Aufbauend auf dem Start des dreiteiligen Devisenmarkts durch die Zentralbank von Kuba (BCC) am 18. Dezember 2025 erläuterte Ian Pedro Carbonell Karell, Direktor für Makroökonomische Politik der BCC, die Umsetzung der Reformen zur Bekämpfung von Devisenmangel und wirtschaftlichen Verzerrungen.
Segment I behält den Kurs 1x24 für Exporteure bei, die nun behaltene Währungen zum wettbewerbsfähigeren schwimmenden Kurs des Segments III austauschen können, um Gehälter und Investitionen zu finanzieren. Segment II (1x120) unterstützt die Grundbedürfnisse einkommensgenerierender Einheiten während der Konvergenz. Der tägliche schwimmende Kurs des Segments III bedient Privatpersonen und nichtstaatliche Formen und ermöglicht Bank- und Wechselhausgeschäfte mit einer anfänglichen Obergrenze von 100 USD pro Transaktion, die erweiterbar ist, sobald Filialen zunehmen.

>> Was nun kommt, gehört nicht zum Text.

Lemma ruleKeys_elem (keys : list string) (domain : string) :
  ruleKeys conf keys -> domain ∈ keys <-> is_Some (Rules conf !! domain).
Proof.
  intros [Hp _]. rewrite Hp, list_elem_of_fmap. split.
  - intros ([k v] & -> & Hin). apply elem_of_map_to_list in Hin. now exists v.
  - intros [v Hv]. exists (domain, v). split; [reflexivity|].
    now apply elem_of_map_to_list.
Qed.

Lemma no_candidate (keys : list string) :
  ruleKeys conf keys ->
  (forall domain, is_Some (Rules conf !! domain) -> domain <> "." ->
                  HasSuffix host domain = false) ->
  specificRule keys host conf = None.
Proof.
  intros Hk Hno. unfold specificRule.
  assert (Hnil : forall l : list string, (forall d, d ∈ l -> d ∈ keys) ->
             filter (fun domain => candidate host conf domain = true) l = []).
  { induction l as [|d l IH]; intros Hsub; [reflexivity|].
    rewrite filter_cons_False; [apply IH; intros; apply Hsub; now right|].
    unfold candidate. destruct (String.eqb_spec d ".") as [->|Hne];
      [simpl; discriminate|].
    rewrite (Hno d); [rewrite Bool.andb_false_r; discriminate | | exact Hne].
    apply (ruleKeys_elem keys d Hk), Hsub. left. }
  now rewrite Hnil.
Qed.

Lemma scan_generic (keys : list string) :
  ruleKeys conf keys ->
  genericProxy (scan keys scanInit)
  = match Rules conf !! "." with
    | Some alias => Proxies conf !! alias ≫= url_Parse
    | None => None
    end.
Proof.
  intros Hk. pose proof (ruleKeys_elem keys "." Hk) as Hdot.
  destruct (Rules conf !! ".") as [alias|] eqn:Hr.
  - assert (Ha : aliasURL conf "." = Proxies conf !! alias).
    { unfold aliasURL. now rewrite Hr. }
    destruct (Proxies conf !! alias) as [proxyURL|] eqn:Hp.
    + rewrite (proj1 (scan_generic_present keys scanInit
                        (proj2 Hdot ltac:(eauto)) ltac:(rewrite Ha; eauto))).
      unfold genericRule. now rewrite Ha.
    + now rewrite scan_generic_absent by (right; exact Ha).
  - rewrite scan_generic_absent; [reflexivity|]. left. intros Hin.
    apply Hdot in Hin as [? [=]].
Qed.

Freely convertible currency (MLC)-Karten bleiben aktiv und könnten unter aktualisierten Mechanismen früher stabilisieren. Nichtstaatliche Einheiten erhalten Zugang zu bis zu 50 % ihres durchschnittlichen quartalsweisen Bruttoeinkommens über Banken, was die Steueraufsicht verbessert. Diese Maßnahmen fördern die De-Dollarisierung, Kursvereinheitlichung und Ressourcenzuflüsse, obwohl der informelle Markt bei schrittweiser Einführung bestehen bleibt.